1914-2014. Le celebrazioni politiche e militari della Grande Guerra si preannunciano modeste e di basso profilo. In compenso si assiste a un fervore nuovo di studi sulle cause e sugli effetti di un conflitto che ha segnato la fine degli imperi tardofeudali e del loro codice di valori e ha proiettato il mondo in una modernità convulsa e spesso spaventosa.

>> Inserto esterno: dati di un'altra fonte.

(** The loop of [compile] over the four rows, from any state in which
    the name [start] is free. *)
Lemma scenario_rows_from (f1 f2 f3 f4 : pyfloat) (line : Z) (w : world) :
  py_float (VStr "100") = Ok f1 -> py_float (VStr "200") = Ok f2 ->
  py_float (VStr "300") = Ok f3 -> py_float (VStr "400") = Ok f4 ->
  validate_nonzero_int (VInt 1) = Ok 1 ->
  validate_boolean (VStr "False") = Ok false ->
  labels w !! "start" = None ->
  let n := length (heap w) in
  exists w',
    Routine.compile_rows Sample.scenario None line w = (Ok tt, w') /\
    heap w' = heap w ++ [Sample.scenario_point "100" "200" f1 f2;
                         Sample.scenario_label (Routine.__len__ w + 1) ∅;
                         Sample.scenario_jump None;
                         Sample.scenario_point "300" "400" f3 f4] /\
    sequence w' = sequence w ++ [n; S n; S (S n); S (S (S n))] /\
    labels w' = <["start" := S n]> (labels w) /\
    path w' = path w /\ index w' = index w /\ enabled w' = enabled w.
Proof.
  intros H1 H2 H3 H4 Hf Hb Hfree n. eexists. split.
  - unfold Sample.scenario.
    erewrite compile_rows_top;
      [|eapply eval_point_row; [reflexivity|vm_compute; reflexivity|eassumption..]
       |simpl; by apply list_lookup_middle].
    erewrite compile_rows_top;
      [|eapply eval_label_row; [reflexivity|vm_compute; reflexivity|exact Hfree]
       |simpl; by apply list_lookup_middle].
    erewrite compile_rows_top;
      [|eapply eval_jump_row; [reflexivity|vm_compute; reflexivity|eassumption..]
       |simpl; by apply list_lookup_middle].
    erewrite compile_rows_top;
      [|eapply eval_point_row; [reflexivity|vm_compute; reflexivity|eassumption..]
       |simpl; by apply list_lookup_middle].
    reflexivity.
  - simpl. unfold Routine.__len__. simpl.
    rewrite !length_app. simpl. rewrite <- !app_assoc. simpl.
    subst n. rewrite !Nat.add_1_r.
    split; [|done]. unfold Sample.scenario_label.
    replace (Z.of_nat (length (sequence w)) + 1) with
      (Z.of_nat (S (length (sequence w)))) by lia. done.
Qed.
Lemma scenario_load_file (file text : string) (f1 f2 f3 f4 : pyfloat) (w : world) :
  snd (path_splitext file) = ".csv" ->
  files !! file = Some text -> csv_reader text = Sample.scenario ->
  py_float (VStr "100") = Ok f1 -> py_float (VStr "200") = Ok f2 ->
  py_float (VStr "300") = Ok f3 -> py_float (VStr "400") = Ok f4 ->
  validate_nonzero_int (VInt 1) = Ok 1 ->
  validate_boolean (VStr "False") = Ok false ->
  let n := length (heap w) in
  let r := Routine.load_file file w in
  fst r = Ok true /\
  sequence (snd r) = [n; S n; S (S n); S (S (S n))] /\
  labels (snd r) = {[ "start" := S n ]} /\
  (exists l, heap (snd r) !! S n = Some (OLabel l) /\ l_label l = "start" /\
             l_index l = Some 1 /\ S (S n) ∈ l_links l) /\
  heap (snd r) !! S (S n) = Some (Sample.scenario_jump (Some (S n))) /\
  index (snd r) = Some 0 /\ path (snd r) = file /\ enabled (snd r) = enabled w.
Proof.
  intros Hext Hfile Hcsv H1 H2 H3 H4 Hf Hb. cbv zeta.
  unfold Routine.load_file. rewrite Hext, String.eqb_refl. simpl.
  unfold Routine.set, Routine.update, Routine.compile. unfold_monad.
  rewrite Hfile. simpl.
  match goal with
  | |- context [Routine.compile_rows (csv_reader text) None 1 ?w0] =>
      destruct (scenario_rows_from f1 f2 f3 f4 1 w0 H1 H2 H3 H4 Hf Hb)
        as (w4 & Hrows & Hheap & Hseq & Hlab & Hp & Hi & Hen);
        [apply lookup_empty|];
      pose proof (compile_rows_compiled (csv_reader text) None 1 w0) as Hcomp
  end.
  rewrite <- Hcsv in Hrows. cbv zeta in Hcomp. rewrite Hrows in *.
  simpl in Hheap, Hseq, Hlab, Hp, Hi, Hen, Hcomp.
  destruct Hcomp as (Hreg & _).
  { split; [by apply labels_registered_empty|]. split.
    - by intros i a l Hi'.
    - intros a j Ha. by apply elem_of_nil in Ha. }
  destruct Hreg as (_ & Hlt & _ & Htab).
  destruct (link_all_bound w4) as (Hok & Hfr & Hbind).
  { intros k a Hk. destruct (Htab k a Hk) as (_ & l & Hl & _). by exists l. }
  { intros a Ha. apply lookup_lt_is_Some_2. by apply Hlt. }
  assert (Hl4 : heap w4 !! S (length (heap w)) =
                  Some (Sample.scenario_label 1 ∅)).
  { rewrite Hheap. by rewrite (lookup_app_plus (heap w) _ 1). }
  assert (Hj4 : heap w4 !! S (S (length (heap w))) =
                  Some (Sample.scenario_jump None)).
  { rewrite Hheap. by rewrite (lookup_app_plus (heap w) _ 2). }
  specialize (Hbind (S (S (length (heap w)))) _
              ltac:(rewrite Hseq; by apply (list_elem_of_lookup_2 _ 2%nat)) Hj4).
  simpl in Hbind. rewrite Hlab, lookup_insert_eq in Hbind.
  destruct Hbind as (Hj5 & l' & Hl5 & Hin).
  pose proof Hfr as ([(Hs5 & Hlab5 & _ & Hen5) Hi5] & _ & _ & Hh).
  unfold Sample.scenario_label in Hl4.
  destruct (Hh _ _ Hl4) as (o' & Ho' & Hr). rewrite Hl5 in Ho'.
  injection Ho' as <-. simpl in Hr. destruct Hr as (l'' & Heq & Hsame & _).
  injection Heq as <-.
  destruct (Routine.link_all w4) as [r5 w5]. simpl in *. subst r5. simpl.
  split; [done|]. split; [by rewrite Hs5, Hseq|].
  split; [by rewrite Hlab5, Hlab, insert_empty|].
  split.
  { exists l'. split; [done|]. destruct l'. unfold l_set_links in Hsame.
    simpl in *. by simplify_eq. }
  split; [done|]. split; [by rewrite Hi5, Hi|]. split; [done|].
  by rewrite Hen5, Hen.
Qed.
(** * Yetria Career Guidance Platform: the prediction and scoring engine

    A shallow embedding of the scoring/prediction core of the backend
    ([app/services/prediction_service.py], [app/api/endpoints/responses.py],
    [app/crud/response_crud.py], [app/crud/scenario_crud.py],
    [app/services/transformation_service.py]) together with the properties
    its design document states about it.

    Conventions of the embedding.
    - A Python [dict] is an association list in insertion order (iteration
      order matters for the fuzzy key lookup).
    - In the prediction service a Python [float] is an IEEE-754 binary64
      number ([Py.Binary64]), with its rounding, its infinities and its
      NaN.  In the aggregation of option scores a score is the exact
      rational it denotes, and sums and means are the mathematical ones.
    - A Python [str] is a [string].  What depends on the Unicode character
      database ([strip], [lower]) is a parameter of the prediction service
      ([Interpreter.t]); elsewhere whitespace and case are those of the
      ASCII range.
    - [raise] is the constructor [Raise] of [result]; [try/except] is a
      [match] on it. *)

From Stdlib Require Import List String Ascii Bool Arith ZArith QArith Qround.
From Stdlib Require Import Qabs Qpower Qreduction.
From Stdlib Require Import DecimalString Lqa.
From Stdlib Require Import Lia Permutation Sorted Morphisms.
Import ListNotations.
Close Scope Q_scope.
Open Scope string_scope.

(* ================================================================== *)
(** * Python prelude *)
(* ================================================================== *)

Module Py.

(** Exceptions that the modelled code raises or catches. *)
Inductive exn : Type :=
| TypeError (msg : string)
| ValueError (msg : string)
| KeyError (msg : string)
| IndexError (msg : string)
| FileNotFoundError (filename : string)
| IntegrityError (msg : string)
| HTTPException (status_code : Z) (detail : string)
| ZeroDivisionError (msg : string)
| OverflowError (msg : string)
| RuntimeError (msg : string).

(** [str(e)] *)
Definition str_exn (e : exn) : string :=
  match e with
  | TypeError m | ValueError m | KeyError m | IndexError m
  | IntegrityError m | ZeroDivisionError m | OverflowError m
  | RuntimeError m => m
  | FileNotFoundError f => f
  | HTTPException _ d => d
  end.

Inductive result (A : Type) : Type :=
| Ok (a : A)
| Raise (e : exn).
Arguments Ok {A} a.
Arguments Raise {A} e.

Definition bind {A B} (r : result A) (k : A -> result B) : result B :=
  match r with
  | Ok a => k a
  | Raise e => Raise e
  end.

(** ** Strings *)

Definition ord (s : string) : result Z :=
  match s with
  | String c EmptyString => Ok (Z.of_nat (nat_of_ascii c))
  | _ => Raise (TypeError "ord() expected a character")
  end.

Definition quote_char : ascii := "'"%char.
Definition dquote_char : ascii := "034"%char.

(** [str.isspace] on the ASCII range. *)
Definition is_space (c : ascii) : bool :=
  let n := nat_of_ascii c in
  ((9 <=? n) && (n <=? 13) || (28 <=? n) && (n <=? 32))%nat.

Fixpoint lstrip_chars (s : list ascii) : list ascii :=
  match s with
  | [] => []
  | c :: s' => if is_space c then lstrip_chars s' else s
  end.

(** [s.strip()] *)
Definition strip (s : string) : string :=
  string_of_list_ascii
    (rev (lstrip_chars (rev (lstrip_chars (list_ascii_of_string s))))).

Definition lower_char (c : ascii) : ascii :=
  let n := nat_of_ascii c in
  if ((65 <=? n) && (n <=? 90))%nat then ascii_of_nat (n + 32) else c.

Definition upper_char (c : ascii) : ascii :=
  let n := nat_of_ascii c in
  if ((97 <=? n) && (n <=? 122))%nat then ascii_of_nat (n - 32) else c.

Fixpoint map_string (f : ascii -> ascii) (s : string) : string :=
  match s with
  | EmptyString => EmptyString
  | String c s' => String (f c) (map_string f s')
  end.

(** [s.lower()] and [s.upper()] *)
Definition lower : string -> string := map_string lower_char.
Definition upper : string -> string := map_string upper_char.
Lemma loop_returns poll dt fuel : forall i tot,
  returned (loop poll dt fuel i tot) = true ->
  exists k, k < fuel /\ polls (loop poll dt fuel i tot) = S (i + k)
    /\ all_completed (poll (i + k)) = true
    /\ forall j, j < k -> all_completed (poll (i + j)) = false.
Proof.
  induction fuel as [|fuel IH]; intros i tot; [done|]. cbn [loop].
  destruct (all_completed (poll i)) eqn:Hdone.
  - intros _. exists 0. rewrite Nat.add_0_r.
    split_and!; [lia|done|done|]. intros j Hj. lia.
  - cbn [add_events returned polls].
    intros (k & Hk & Hp & Hd & Hbefore)%IH.
    exists (S k). replace (i + S k) with (S i + k) by lia.
    split_and!; [lia|done|done|].
    intros [|j] Hj; [by rewrite Nat.add_0_r|].
    replace (i + S j) with (S i + j) by lia. apply Hbefore. lia.
Qed.

Lemma loop_enough_fuel poll dt k : forall fuel i tot,
  all_completed (poll (i + k)) = true -> k < fuel ->
  returned (loop poll dt fuel i tot) = true.
Proof.
  induction k as [|k IH]; intros [|fuel] i tot Hdone Hfuel; try lia.
  - cbn [loop]. rewrite Nat.add_0_r in Hdone. by rewrite Hdone.
  - cbn [loop]. destruct (all_completed (poll i)); [done|].
    cbn [add_events returned]. apply IH; [|lia].
    by replace (S i + k) with (i + S k) by lia.
Qed.

Lemma loop_never poll dt :
  (forall n, all_completed (poll n) = false) ->
  forall fuel i tot, returned (loop poll dt fuel i tot) = false.
Proof.
  intros Hnever fuel. induction fuel as [|fuel IH]; intros i tot; [done|].
  cbn [loop]. rewrite Hnever. apply IH.
Qed.
(** C6: for every report, the debit column of the totals row (of the CSV
    export and of the table footer alike) is the total of the refunds of
    the report plus the total of its expenses when the method filter is ALL,
    and the total of the refunds alone when it is not; the credit column
    is the total received. *)
Theorem totals_row (localeCompare : string -> string -> Z)
    (data : AppData) (f : Filters) :
  let r := reportData localeCompare data f in
  let refunds :=
    total (map Payment.amount (List.filter (fun p => isRefund p) (Report.payments r))) in
  let received :=
    total (map Payment.amount
             (List.filter (fun p => negb (isRefund p)) (Report.payments r))) in
  let spent := total (map Expense.amount (Report.expenses r)) in
  (methodFilter f = "ALL" ->
     debit (csvTotalsRow r f) = refunds + spent
     /\ debit (tfootTotals r f) = refunds + spent)
  /\ (methodFilter f <> "ALL" ->
     debit (csvTotalsRow r f) = refunds
     /\ debit (tfootTotals r f) = refunds)
  /\ credit (csvTotalsRow r f) = received
  /\ credit (tfootTotals r f) = received.
Proof.
  intros r refunds received spent.
  assert (Hr : Report.totalRefunded r = refunds).
  { unfold r, reportData. simpl. apply sumBy_total. }
  assert (Hc : Report.totalReceived r = received).
  { unfold r, reportData. simpl. apply sumBy_total. }
  assert (He : Report.totalExpenses r = spent).
  { unfold r, reportData. simpl. apply sumBy_total. }
  unfold csvTotalsRow, tfootTotals, debit, credit. rewrite Hr, Hc, He.
  split; [|split; [|split; reflexivity]].
  - intros H. apply String.eqb_eq in H. rewrite H. split; reflexivity.
  - intros H. apply String.eqb_neq in H. rewrite H. split; lia.
Qed.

Nel sentire comune la Grande Guerra è rimossa o al massimo è percepita come un prequel della Seconda Guerra Mondiale. Il pacifismo che permea la cultura occidentale porta a considerare folle e ridicolo il nazionalismo dei nostri avi e largamente difettosi il sistema di equilibrio e le stanze di compensazione dei conflitti di quell'epoca. Oggi, si pensa, nulla di quello che accadde allora potrebbe ripetersi.

La storica anglocanadese Margaret MacMillan, autrice di uno dei libri più belli e profondi usciti in questa nuova stagione di studi (The War that Ended Peace, How Europe Abandoned Peace for the First World War), sostiene invece che certe logiche e certi meccanismi rimangono in agguato. Anche se la storia non si ripete mai uguale e anche se i tempi non sembrano maturi perché la situazione torni oggi a precipitare, ci sono però analogie inquietanti che vanno quanto meno sorvegliate con molta attenzione. Il rischio, se ci si distrae, è quello di muoversi come i sonnambuli di cento anni fa (The Sleepwalkers, How Europe Went to War in 1914 di Christopher Clark è un altro ottimo libro recente), che si ritrovarono nella catastrofe senza rendersi conto di come vi ci erano entrati.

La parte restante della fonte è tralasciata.